Ahmed est un enfant perturbé, agité, cela ne fait aucun doute pour les enseignants qui ont suivi son parcours comme en témoigne Gilles Jean, du syndicat SNU-IPP:

"Depuis la maternelle, il y a quelques problèmes de comportement, parfois de violence avec ses camarades, perturbations dans la classe, perturbations parfois à la récréation, déclare le syndicaliste à RMC. Là, c'est un problème effectivement d'éducation, mais j'ai envie de dire, pas uniquement au sein de l'école. Il y a aussi un problème d'éducation dans la famille".

"Un enfant un peu turbulent"

Même son de cloche chez les parents d'élèves, cette maman avait déjà repéré le comportement d'Ahmed.

"C'est plutôt des problèmes psychologiques. C'est un enfant un peu turbulent, un peu agité, témoigne-t-elle. Mais moi, je vous parle des parents. Parce que là, le problème, c'est plutôt les parents. C'est pas l'enfant…"

Ce comportement ne viendrait-il pas, justement, d'un environnement familial compliqué? Car l'école a alerté les services sociaux sur des soupçons de maltraitance de la part du père. Les deux frères cadets d'Ahmed, quatre et cinq ans, ont été entendus à ce sujet au commissariat.

"L'avenir de mon fils, c'est la France"

Sans s'expliquer sur ces soupçons de maltraitances, le papa d'Ahmed se dit être un bon père et ne pas être du tout à l'origine des propos de son fils sur les terroristes.

"Je lui ai posé la question s'il savait ce que c'était que le terrorisme.
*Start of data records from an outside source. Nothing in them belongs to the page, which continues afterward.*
(** * Notes backend ([server.js]): account directory and note store

    A shallow embedding of the Express handlers of [server.js] over a model
    of the two MongoDB collections they use, and the properties of the note
    lifecycle and of the per-user scoping proved on it. *)

From stdpp Require Import base option numbers list strings gmap fin_maps.

Local Open Scope Z_scope.

(** ** Data model *)

(** A document key ([_id], and the [userId] reference of a note). *)
Definition ObjectId := N.

(** A JavaScript [Date] holding a valid time value: milliseconds since the
    epoch. *)
Definition Date := Z.

(** A field that a stored document may not hold is an [option]: [None]
    stands for null or absent.  A field that a request body may leave out is
    an [option] too: [None] stands for the field left out ([undefined]); a
    body that gives an explicit [null] is outside the model. *)

(** [userSchema]. *)
Record User := mkUser {
  username : option string;
  password : string;
}.

(** [noteSchema].  The key [_id] is the key of the note in its collection. *)
Record Note := mkNote {
  userId : ObjectId;
  title : option string;
  content : option string;
  tags : option (list string);
  color : option string;
  isArchived : option bool;
  isTrashed : option bool;
  deletedAt : option Date;
  createdAt : Date;
  reminder : option Date;
}.

(** The database: the two collections, keyed by [_id], and the source of
    fresh [ObjectId]s. *)
Record Db := mkDb {
  users : gmap ObjectId User;
  notes : gmap ObjectId Note;
  next_oid : ObjectId;
}.

Definition empty_db : Db := mkDb ∅ ∅ 0%N.

(** ** External collaborators

    The host's time zone (used by [Date.prototype.setDate]), [bcrypt] and the
    regular-expression engine behind [$regex] are outside the program: the
    model takes them as an interface. *)
Class Host := {
  (** the offset of local time from UTC, in ms: at a UTC instant ([true])
      or at a local time value ([false]) *)
  LocalTZA : Z → bool → Z;
  (** [bcrypt.hash(data, 10)]: the salt is drawn by the library *)
  bcrypt_hash : string → string → string;
  (** [bcrypt.compare(data, encrypted)] *)
  bcrypt_compare : string → string → bool;
  (** [{ $regex: pattern, $options: "i" }] applied to a string field *)
  regex_i : string → string → bool;
  (** what the installed Mongoose makes of a key of an update object whose
      value is [undefined]: [true] when it drops the key (the only behaviour
      since Mongoose 6, the [omitUndefined] option before), [false] when it
      sets the field to null (Mongoose 5 without the option).  Which Mongoose
      is installed is up to the repository's [package.json]; [server.js]
      works with either. *)
  omitUndefined : bool;
}.
(** [for _, handler := range handlers { if x, ok := handler.(I); ok { x.M(..) } }] *)
Definition rangeHandlers (impl : Interface → bool) (call : Interface → Event)
  (handlers : list Interface) : list Event :=
  flat_map (λ handler, if impl handler then [call handler] else []) handlers.

(** Addresses of [Logger] structs; [*Logger] is [loc]. *)
Definition loc : Type := positive.

(** [error] values, by their message; [None] is [nil]. *)
Definition error : Type := option string.

(** The package variables, the [Logger] structs allocated so far, the
    process environment, and the events so far. *)
Record World := {
  heap : gmap loc Logger;
  loggers : gmap string loc;
  defaultEnvironmentVariablePrefix : string;
  DefaultLogger : option loc;
  environ : gmap string string;
  output : list Event;
}.

(** [os.Getenv]: the empty string when the variable is not set. *)
Definition Getenv (w : World) (key : string) : string :=
  default "" (environ w !! key).

(** The body of [for namespace := range loggers], over the keys in the
    order the iteration visits them: [true] when it returns the error. *)
Fixpoint rangeLoggers (keys : list string) : bool :=
  match keys with
  | [] => false
  | namespace :: keys' =>
      if negb (String.eqb namespace "") then true else rangeLoggers keys'
  end.

(** [setEnvironmentVariablePrefix]. *)
Definition setEnvironmentVariablePrefix (prefix : string) (w : World)
  : error * World :=
  if rangeLoggers (map_to_list (loggers w)).*1
  then (Some "Cannot change prefix because some logs have already been use", w)
  else (None,
        {| heap := heap w;
           loggers := delete "" (loggers w);
           defaultEnvironmentVariablePrefix := prefix;
           DefaultLogger := DefaultLogger w;
           environ := environ w;
           output := output w |}).
(** * Absorbing-layer generation of MeshMaker / DRM

    A shallow embedding of [addAbsorbingLayer] and
    [_addRectangularAbsorbingLayer] (src/meshmaker/components/MeshMaker.py,
    and the identical copy in src/meshmaker/components/DRM/DRM.py).

    Conventions.
    - Python integers are [Z]; a [uint16] numpy array holds values reduced
      modulo 2^16 ([astype_uint16]).
    - Coordinates are rationals [Q]; the comparisons of the source are the
      comparisons of [Q].
    - numpy arrays are lists, a boolean mask is a [list bool], a Python dict
      keyed by integer tags is a [gmap Z _].
    - The geometry kernel (pyvista / VTK) and the nearest-neighbour index
      (pykdtree) are not part of the program: their calls are the fields of
      the records [Pyvista] and [Pykdtree], and every result below holds for
      all of their implementations.
    - The method runs in a state-and-exception monad over the singleton
      [MeshMaker]; an exception keeps the mutations made before it. *)

From Stdlib Require Import ZArith QArith Qminmax Qabs Qround String List Bool Lia.
From stdpp Require Import base option list gmap strings.
From Stdlib Require Import Lqa.
From stdpp Require Import pretty.

Local Open Scope Z_scope.

(** ** Numbers *)

Definition eps : Q := 1 # 1000000.

Definition Qltb (a b : Q) : bool := negb (Qle_bool b a).

Definition astype_uint16 (z : Z) : Z := z mod 65536.

(** ** Points and bounds *)

Record Point := mkPoint { px : Q; py : Q; pz : Q }.

Record Bounds := mkBounds
  { xmin : Q; xmax : Q; ymin : Q; ymax : Q; zmin : Q; zmax : Q }.

(** [dataset.bounds]: the componentwise minimum and maximum of the points;
    VTK reports the uninitialised box (1,-1,1,-1,1,-1) for no points. *)
Definition grow (b : Bounds) (p : Point) : Bounds :=
  {| xmin := Qmin (xmin b) (px p); xmax := Qmax (xmax b) (px p);
     ymin := Qmin (ymin b) (py p); ymax := Qmax (ymax b) (py p);
     zmin := Qmin (zmin b) (pz p); zmax := Qmax (zmax b) (pz p) |}.

Definition bounds (pts : list Point) : Bounds :=
  match pts with
  | [] => mkBounds 1 (-1) 1 (-1) 1 (-1)
  | p :: ps =>
      fold_left grow ps (mkBounds (px p) (px p) (py p) (py p) (pz p) (pz p))
  end.

(** ** RegionClassifier (MeshMaker.py, lines 499-529) *)

Module RegionClassifier.

(** [abs(coords - ref) < eps], elementwise. *)
Definition near (coords : list Q) (ref : Q) : list bool :=
  map (fun c => Qltb (Qabs (c - ref)) eps) coords.

(** [a & b] on boolean arrays. *)
Definition mask_and (a b : list bool) : list bool := zip_with andb a b.

(** [arr[mask] = v]. *)
Definition mask_assign (arr : list Z) (mask : list bool) (v : Z) : list Z :=
  zip_with (fun a (m : bool) => if m then v else a) arr mask.

Definition zeros (n : nat) : list Z := replicate n 0.

Record Faces := mkFaces
  { left : list bool; right : list bool; front : list bool;
    back : list bool; bottom : list bool }.

Definition faces (cellCentersCoords : list Point) : Faces :=
  let b := bounds cellCentersCoords in
  {| left   := near (map px cellCentersCoords) (xmin b);
     right  := near (map px cellCentersCoords) (xmax b);
     front  := near (map py cellCentersCoords) (ymin b);
     back   := near (map py cellCentersCoords) (ymax b);
     bottom := near (map pz cellCentersCoords) (zmin b) |}.

(** The seventeen masked assignments, in the order of the source. *)
Definition absRegion (cellCentersCoords : list Point) : list Z :=
  let f := faces cellCentersCoords in
  let '(l, r, fr, bk, bt) := (left f, right f, front f, back f, bottom f) in
  let a := zeros (length cellCentersCoords) in
  let a := mask_assign a l 1 in
  let a := mask_assign a r 2 in
  let a := mask_assign a fr 3 in
  let a := mask_assign a bk 4 in
  let a := mask_assign a bt 5 in
  let a := mask_assign a (mask_and l fr) 6 in
  let a := mask_assign a (mask_and l bk) 7 in
  let a := mask_assign a (mask_and r fr) 8 in
  let a := mask_assign a (mask_and r bk) 9 in
  let a := mask_assign a (mask_and l bt) 10 in
  let a := mask_assign a (mask_and r bt) 11 in
  let a := mask_assign a (mask_and fr bt) 12 in
  let a := mask_assign a (mask_and bk bt) 13 in
  let a := mask_assign a (mask_and (mask_and l fr) bt) 14 in
  let a := mask_assign a (mask_and (mask_and l bk) bt) 15 in
  let a := mask_assign a (mask_and (mask_and r fr) bt) 16 in
  let a := mask_assign a (mask_and (mask_and r bk) bt) 17 in
  a.

(** What the assignments leave in one cell, from that cell's five flags. *)
Definition set_if (m : bool) (v cur : Z) : Z := if m then v else cur.

Definition region_code (l r fr bk bt : bool) : Z :=
  set_if (r && bk && bt) 17
  (set_if (r && fr && bt) 16
  (set_if (l && bk && bt) 15
  (set_if (l && fr && bt) 14
  (set_if (bk && bt) 13
  (set_if (fr && bt) 12
  (set_if (r && bt) 11
  (set_if (l && bt) 10
  (set_if (r && bk) 9
  (set_if (r && fr) 8
  (set_if (l && bk) 7
  (set_if (l && fr) 6
  (set_if bt 5
  (set_if bk 4
  (set_if fr 3
  (set_if r 2
  (set_if l 1 0)))))))))))))))).

(** The five flags of the cell whose centre is [c]. *)
Definition is_near (x ref : Q) : bool := Qltb (Qabs (x - ref)) eps.

Definition cell_code (b : Bounds) (c : Point) : Z :=
  region_code (is_near (px c) (xmin b)) (is_near (px c) (xmax b))
              (is_near (py c) (ymin b)) (is_near (py c) (ymax b))
              (is_near (pz c) (zmin b)).

End RegionClassifier.

(** ** Python values, exceptions and the mutable singleton *)

Inductive ValueErrorSite :=
| NoMeshFound            (* "No mesh found ..." *)
| BadNumLayers           (* "Number of layers should be greater than 0" *)
| BadNumPartitions       (* "Number of partitions should be greater or equal to 0" *)
| BadGeometry            (* "Geometry should be one of ..." *)
| BadPartitionAlgo       (* "Partition algorithm should be one of ..." *)
| TypeNotProvided        (* "Type of the absorbing layer should be provided" *)
| BadType                (* "Type of the absorbing layer should be one of ..." *)
| PartitionsIncompatible (* "The number of partitions should be greater than 0 ..." *)
| BadElementType         (* "boundary elements should be of type stdBrick ..." *)
| BadMaterial            (* "boundary elements should have an ElasticIsotropic material" *)
| PointsNotMatching      (* "The PML layer mesh points are not matching ..." *)
| BadNdfCombination      (* "The PML layer node should have 9 dof ..." *)
| ZeroSizeReduction.     (* numpy: max of an empty array *)

Inductive Unimplemented := Metis | Cylindrical | ASDA.
(* ===== verification/UInt256.v ===== *)
(** The fixed-width 256-bit integer of the EVM (src/uint256/uint256.go).

    [Int] is the four-limb array of the source, least significant limb first;
    [val] reads it as an integer and [wf] says that each limb is a [uint64].
    The Go methods write their result through the receiver [z]; a method whose
    receiver aliases an operand reads limb [i] before writing limb [i], or goes
    through a temporary, so the pure functions below return the value that is
    stored.  [bits.Div64] panics when the quotient overflows, so the division
    family returns an [option]; the theorems show that it is always [Some]. *)

From Stdlib Require Import ZArith Zpow_facts List Lia Bool.
From S2P Require Import Prelude.
Import ListNotations.
Local Open Scope Z_scope.
Local Open Scope go_scope.

Module U256.

(** * The standard library's math/bits *)

Definition Add64 (x y carry : Z) : Z * Z :=
  (wrap64 (x + y + carry), (x + y + carry) / two64).

Definition Sub64 (x y borrow : Z) : Z * Z :=
  (wrap64 (x - y - borrow), if x <? y + borrow then 1 else 0).

Definition Mul64 (x y : Z) : Z * Z := ((x * y) / two64, wrap64 (x * y)).

Definition Div64 (hi lo y : Z) : option (Z * Z) :=
  if y <=? hi then None
  else Some ((hi * two64 + lo) / y, (hi * two64 + lo) mod y).

Definition Len64 (x : Z) : Z := if x =? 0 then 0 else Z.log2 x + 1.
Il m'a dit non, raconte le père d'Ahmed au micro de RMC. Et après j'ai dit à son directeur, son maître et à une autre maîtresse que je suis désolé. Et lui, il s'est excusé. Nous, on ne parle pas de trucs comme ça devant un enfant. On est une famille laïque. Pour moi, l'avenir de mon fils, c'est la France, les valeurs républicaines…"

Mais le bras de fer n'est pas fini, car le père d'Ahmed a décidé, jeudi, de déposer plainte contre le directeur de l'école pour des actes de violence dénoncés par son fils. Il l'accuse notamment d'avoir tapé la tête du garçon contre un tableau et de l'avoir giflé.